[Stored items from a collection]
________
(* ===== verification/GoNet.v ===== *)
(** The parts of Go's [net] package the program uses: hardware addresses, IPv4
    addresses and their classes, textual forms, [net.ParseMAC]. *)
From S2P Require Import Prelude GoStrings.

(** * Hardware addresses *)

Abbreviation HardwareAddr := (list Byte.byte).

(** [HardwareAddr.String]. *)
Definition HardwareAddr_String (hw : HardwareAddr) : GoString := Join (map hex2 hw) (str ":").

Definition hex_value (c : Byte.byte) : option Z :=
  let v := u8 c in
  if (48 <=? v)%Z && (v <=? 57)%Z then Some (v - 48)%Z
  else if (97 <=? v)%Z && (v <=? 102)%Z then Some (v - 87)%Z
  else if (65 <=? v)%Z && (v <=? 70)%Z then Some (v - 55)%Z
  else None.

(** [xtoi2(s, e)]: the first two bytes of [s] as a hexadecimal byte; a third
    byte, if there is one, must be [e]. *)
Definition xtoi2 (s : GoString) (e : Byte.byte) : option Byte.byte :=
  match s with
  | c1 :: c2 :: rest =>
      if bool_decide (rest = [] ∨ head rest = Some e)
      then h ← hex_value c1; l ← hex_value c2; Some (to_byte (h * 16 + l))
      else None
  | _ => None
  end.

Fixpoint mac_pairs (n : nat) (s : GoString) (sep : Byte.byte) : option HardwareAddr :=
  match n with
  | O => Some []
  | S n => b ← xtoi2 s sep; bs ← mac_pairs n (drop 3 s) sep; Some (b :: bs)
  end.

Fixpoint mac_quads (n : nat) (s : GoString) (sep : Byte.byte) : option HardwareAddr :=
  match n with
  | O => Some []
  | S n =>
      b1 ← xtoi2 (take 2 s) 0%gb; b2 ← xtoi2 (drop 2 s) sep;
      bs ← mac_quads n (drop 5 s) sep; Some (b1 :: b2 :: bs)
  end.

Definition mac_length_ok (n : nat) : bool := bool_decide (n = 6 ∨ n = 8 ∨ n = 20).

(** [net.ParseMAC]; [None] is its error. *)
Definition ParseMAC (s : GoString) : option HardwareAddr :=
  if (length s <? 14)%nat then None else
  if bool_decide (s !! 2 = Some 58%gb ∨ s !! 2 = Some 45%gb) then
    if bool_decide ((length s + 1) `mod` 3 ≠ 0) then None else
    let n := (length s + 1) / 3 in
    if mac_length_ok n then mac_pairs n s (default 0%gb (s !! 2)) else None
  else if bool_decide (s !! 4 = Some 46%gb) then
    if bool_decide ((length s + 1) `mod` 5 ≠ 0) then None else
    let n := 2 * (length s + 1) / 5 in
    if mac_length_ok n then mac_quads (n / 2) s 46%gb else None
  else None.

(** * IP addresses *)

Abbreviation IP := (list Byte.byte).

Definition v4InV6Prefix : bytes := replicate 10 0%gb ++ [255; 255]%gb.

(** [net.IP.To4]; [None] is nil. *)
Definition To4 (ip : IP) : option IP :=
  if bool_decide (length ip = 4) then Some ip
  else if bool_decide (length ip = 16 ∧ take 12 ip = v4InV6Prefix) then Some (drop 12 ip)
  else None.

(** The address classes, on the 4-byte form that [To4] returns. *)
Definition IPv4bcast : IP := [255; 255; 255; 255]%gb.
Definition IPv4zero : IP := [0; 0; 0; 0]%gb.
Definition IsLoopback (ip : IP) : bool := bool_decide (ip !! 0 = Some 127%gb).
Definition IsMulticast (ip : IP) : bool :=
  match ip !! 0 with Some a => (Z.land (u8 a) 240 =? 224)%Z | None => false end.
Definition IsLinkLocalUnicast (ip : IP) : bool :=
  bool_decide (ip !! 0 = Some 169%gb ∧ ip !! 1 = Some 254%gb).
Definition IsGlobalUnicast (ip : IP) : bool :=
  negb (bool_decide (ip = IPv4bcast)) && negb (bool_decide (ip = IPv4zero)) &&
  negb (IsLoopback ip) && negb (IsMulticast ip) && negb (IsLinkLocalUnicast ip).

(** ** Textual form *)

Fixpoint hex_digits (fuel : nat) (n : Z) : GoString :=
  match fuel with
  | O => []
  | S fuel =>
      (if (n <? 16)%Z then [] else hex_digits fuel (n `div` 16)) ++ [hex_digit (n `mod` 16)]
  end.

Fixpoint groups16 (ip : IP) : list Z :=
  match ip with
  | a :: b :: ip' => (u8 a * 256 + u8 b)%Z :: groups16 ip'
  | _ => []
  end.

Fixpoint zero_run (g : list Z) : nat :=
  match g with 0%Z :: g' => S (zero_run g') | _ => 0 end.

(** The first longest run of zero groups: its start and its length. *)
Fixpoint longest_run (i : nat) (g : list Z) (best : nat * nat) : nat * nat :=
  match g with
  | [] => best
  | _ :: g' =>
      longest_run (S i) g' (if (best.2 <? zero_run g)%nat then (i, zero_run g) else best)
  end.

Definition ip6_string (ip : IP) : GoString :=
  let g := groups16 ip in
  let show l := Join (map (hex_digits 4) l) (str ":") in
  let '(e0, n) := longest_run 0 g (0, 0) in
  if (n <? 2)%nat then show g
  else show (take e0 g) ++ str "::" ++ show (drop (e0 + n) g).

(** [net.IP.String]. *)
Definition IP_String (ip : IP) : GoString :=
  match ip with
  | [] => str "<nil>"
  | _ =>
      match To4 ip with
      | Some ip4 => Join (map (λ b, Itoa (u8 b)) ip4) (str ".")
      | None =>
          if bool_decide (length ip = 16) then ip6_string ip
          else str "?" ++ flat_map hex2 ip
      end
  end.

(** * Network addresses *)

(** A [net.Addr]: a UDP address, or some other implementation of the interface. *)
Inductive Addr :=
| UDPAddr (ip : IP) (port : Z)
| OtherAddr (text : GoString).

Definition Addr_String (a : Addr) : GoString :=
  match a with
  | UDPAddr ip port => IP_String ip ++ str ":" ++ Itoa port
  | OtherAddr t => t
  end.

(** * Lemmas *)

Lemma hex_digit_value n : (0 ≤ n < 16)%Z → hex_value (hex_digit n) = Some n.
Proof.
  intros Hn. assert (n = 0 ∨ n = 1 ∨ n = 2 ∨ n = 3 ∨ n = 4 ∨ n = 5 ∨ n = 6 ∨ n = 7 ∨ n = 8 ∨
    n = 9 ∨ n = 10 ∨ n = 11 ∨ n = 12 ∨ n = 13 ∨ n = 14 ∨ n = 15)%Z as Hc by lia.
  by repeat destruct Hc as [->|Hc]; [..|subst].
Qed.

Lemma xtoi2_hex2 b rest e :
  rest = [] ∨ head rest = Some e → xtoi2 (hex2 b ++ rest) e = Some b.
Proof.
  intros Hr. pose proof (u8_range b) as Hb.
  pose proof (Z.mod_pos_bound (u8 b) 16). pose proof (Z.div_mod (u8 b) 16).
  assert (0 ≤ u8 b `div` 16 < 16)%Z
    by (split; [apply Z.div_pos; lia|apply Z.div_lt_upper_bound; lia]).
  unfold xtoi2, hex2. cbn [app]. rewrite bool_decide_true by done.
  rewrite !hex_digit_value by lia. simpl. f_equal.
  apply u8_inj. rewrite u8_to_byte_small; lia.
Qed.

Lemma mac_pairs_Join hw sep :
  mac_pairs (length hw) (Join (map hex2 hw) [sep]) sep = Some hw.
Proof.
  induction hw as [|b [|b' hw] IH]; [done| |].
  - cbn [length map Join mac_pairs]. rewrite <- (app_nil_r (hex2 b)).
    rewrite xtoi2_hex2 by auto. done.
  - change (Join (map hex2 (b :: b' :: hw)) [sep])
      with (hex2 b ++ [sep] ++ Join (map hex2 (b' :: hw)) [sep]).
    change (length (b :: b' :: hw)) with (S (length (b' :: hw))).
    cbn [mac_pairs]. rewrite xtoi2_hex2 by auto. cbn [mbind option_bind].
    change (drop 3 (hex2 b ++ [sep] ++ Join (map hex2 (b' :: hw)) [sep]))
      with (Join (map hex2 (b' :: hw)) [sep]).
    by rewrite IH.
Qed.

Lemma length_Join_hex2 hw sep :
  hw ≠ [] → length (Join (map hex2 hw) [sep]) + 1 = 3 * length hw.
Proof.
  induction hw as [|b [|b' hw] IH]; [done|done|]. intros _.
  change (Join (map hex2 (b :: b' :: hw)) [sep])
    with (hex2 b ++ [sep] ++ Join (map hex2 (b' :: hw)) [sep]).
  specialize (IH ltac:(done)). rewrite !length_app. simpl in *. lia.
Qed.

(** [ParseMAC] reads back the colon and the dash notation of an address of a
    legal length. *)
Lemma ParseMAC_Join hw sep :
  sep = 58%gb ∨ sep = 45%gb → mac_length_ok (length hw) = true →
  ParseMAC (Join (map hex2 hw) [sep]) = Some hw.
Proof.
  intros Hsep Hok. unfold mac_length_ok in Hok. apply bool_decide_eq_true in Hok.
  assert (hw ≠ []) as Hne by (intros ->; simpl in *; lia).
  pose proof (length_Join_hex2 hw sep Hne) as Hlen.
  assert (Join (map hex2 hw) [sep] !! 2 = Some sep) as Hs.
  { destruct hw as [|b [|b' hw]]; [done|simpl in *; lia|done]. }
  unfold ParseMAC. destruct (Nat.ltb_spec (length (Join (map hex2 hw) [sep])) 14); [lia|].
  rewrite Hs, bool_decide_true by (destruct Hsep as [->| ->]; auto).
  rewrite Hlen. rewrite (Nat.mul_comm 3), Nat.Div0.mod_mul, Nat.div_mul by lia.
  rewrite bool_decide_false by lia. unfold mac_length_ok. rewrite bool_decide_true by done.
  apply mac_pairs_Join.
Qed.

Lemma To4_length ip ip4 : To4 ip = Some ip4 → length ip4 = 4.
Proof.
  unfold To4. case_bool_decide; [congruence|]. case_bool_decide as Hm; [|done].
  intros [= <-]. rewrite length_drop. lia.
Qed.

Lemma IP_String_4 a b c d :
  IP_String [a; b; c; d] =
    Itoa (u8 a) ++ str "." ++ Itoa (u8 b) ++ str "." ++ Itoa (u8 c) ++ str "." ++ Itoa (u8 d).
Proof. done. Qed.

Lemma IP_String_length ip : length ip = 4 → length (IP_String ip) ≤ 15.
Proof.
  intros H. do 4 (destruct ip as [|? ip]; [done|]). destruct ip; [|done].
  rewrite IP_String_4, !length_app. change (length (str ".")) with 1.
  pose proof (Itoa_u8_length b). pose proof (Itoa_u8_length b0).
  pose proof (Itoa_u8_length b1). pose proof (Itoa_u8_length b2). lia.
Qed.

Lemma hex2_no_slash b : 47%gb ∉ hex2 b.
Proof.
  assert (forallb (λ b, bool_decide (47%gb ∉ hex2 b)) all_bytes = true) as Hall
    by (vm_compute; reflexivity).
  pose proof (byte_forall _ Hall b) as H. by apply bool_decide_eq_true in H.
Qed.

Lemma Join_not_in c l sep :
  Forall (λ s, c ∉ s) l → c ∉ sep → c ∉ Join l sep.
Proof.
  intros Hl Hsep. induction Hl as [|s l Hs Hl IH]; [set_solver|].
  destruct l as [|s' l]; [done|]. change (Join (s :: s' :: l) sep) with (s ++ sep ++ Join (s' :: l) sep).
  set_solver.
Qed.

Lemma mac_no_slash hw : 47%gb ∉ HardwareAddr_String hw.
Proof.
  apply Join_not_in; [|by apply (bool_decide_unpack _)].
  apply Forall_map, Forall_forall. intros b _. apply hex2_no_slash.
Qed.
________
[Problem description] Report the number of lines in the entries above that include the word "addresses" and add nothing to it.

[Solution to the problem] 5